Command argument validation also covers flag-embedded paths: tee --output=/etc/passwd, dd of=/dev/sda, and similar --key=value / key=value forms have their value side validated against the allowlist, not just bare positional tokens.

Avoid mounting /dev

allowed_paths: ["/dev"] grants access to every device node — /dev/null, /dev/console, /dev/mem on Linux — and a tool that opens a file descriptor against an unexpected device can hang the workflow or leak data. Pick the tightest sub-directory you actually need (/dev/null if you only want to discard output) instead of the whole tree.

State redaction

Sensitive state values (API keys, passwords, tokens) can be flagged so they never land in a persisted artefact:

state:
  api_key: "..."
  password: "..."
  user_id: 42
state_schema:
  api_key: { redact: true }
  password: { redact: true }
  "*token*": { redact: true }

Or, for a deployment-wide baseline, set AGENTLOOM_REDACT_STATE_KEYS=api_key,password,*token* — the env-var policy is merged with the YAML one.

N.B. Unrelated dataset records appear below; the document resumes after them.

Lemma list_commits_limits_agree_witness :
  exists cl cl',
    fst (Manager.list_commits "HEAD" 1 (Toy.mgr, Toy.two_commits)) = Ok cl
    /\ fst (Manager.list_commits "HEAD" 5 (Toy.mgr, Toy.two_commits)) = Ok cl'
    /\ Models.commits cl = take 1 (Models.commits cl')
    /\ Models.total_count cl = Z.min 1 (Models.total_count cl').
Proof.
  destruct (list_commits_limits_agree Toy.mgr Toy.two_commits _ _ "HEAD" 1 5 Toy.c2
              (session_ok_init _) two_commits_repo two_commits_HEAD)
    as (cl & cl' & H1 & H5 & Htake & Hcount & _); [lia|lia|].
  exists cl, cl'. auto.
Defined.

Lemma switch_to_current_branch_witness :
  fst (Manager.switch_branch "main" (Toy.mgr, Toy.two_commits)) = Ok "main"
  /\ repo_at (snd (snd (Manager.switch_branch "main" (Toy.mgr, Toy.two_commits))))
       (repo_path Toy.mgr)
     = Some (Toy.two_commits_dir, Toy.git_two (Attached "main")).
Proof.
  exact (switch_to_current_branch Toy.mgr Toy.two_commits _ _ "main" Toy.c2
           (session_ok_init _) two_commits_repo eq_refl two_commits_HEAD).
Defined.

Redaction is applied at every persistence boundary:

  • Checkpoint files: the runtime state snapshot, the literal state: block in workflow_definition, every step_results[id].output value (an LLM call that returns a structured payload), and any step-level config field whose key matches the policy (notify.headers.api_key, tool_args.api_key, ...).
  • WorkflowResult.final_state: what agentloom run --json echoes to stdout and what result.model_dump_json() returns to Python callers.
  • Webhook body_template rendering.
  • Opt-in capture_prompts span event: re-rendered against the redacted state so the trace backend sees the sentinel.
  • Subworkflows: the parent's redaction patterns are merged into the child's state_schema at dispatch, so a parent's redact: true survives the parent/child boundary. The parent's sandbox config is also forwarded (a child cannot loosen what the parent locked).

The in-memory state stays plaintext so a step that legitimately interpolates {state.api_key} against the provider keeps working — only the persistence layer sees the stable <REDACTED:sha256=...> sentinel. Redaction is idempotent: a second pass over an already-redacted value preserves it byte-for-byte (so diffing across resume cycles is stable).

WorkflowDefinition uses extra="forbid" so a typo in state_schema: (e.g. stat_schema:) fails at parse time instead of silently shipping the secret to disk.

Resume contract

A redacted checkpoint cannot be resumed with the original secret value. If a workflow pauses on approval_gate before consuming the secret, plan to re-inject it on resume (CLI --state api_key=...) or do not flag the key as redact: true. WorkflowEngine.from_checkpoint logs a warning that lists every state key whose loaded value is a sentinel.

Attachment size limit

All attachments are limited to 20 MB per file. Larger files are rejected before being sent to the provider.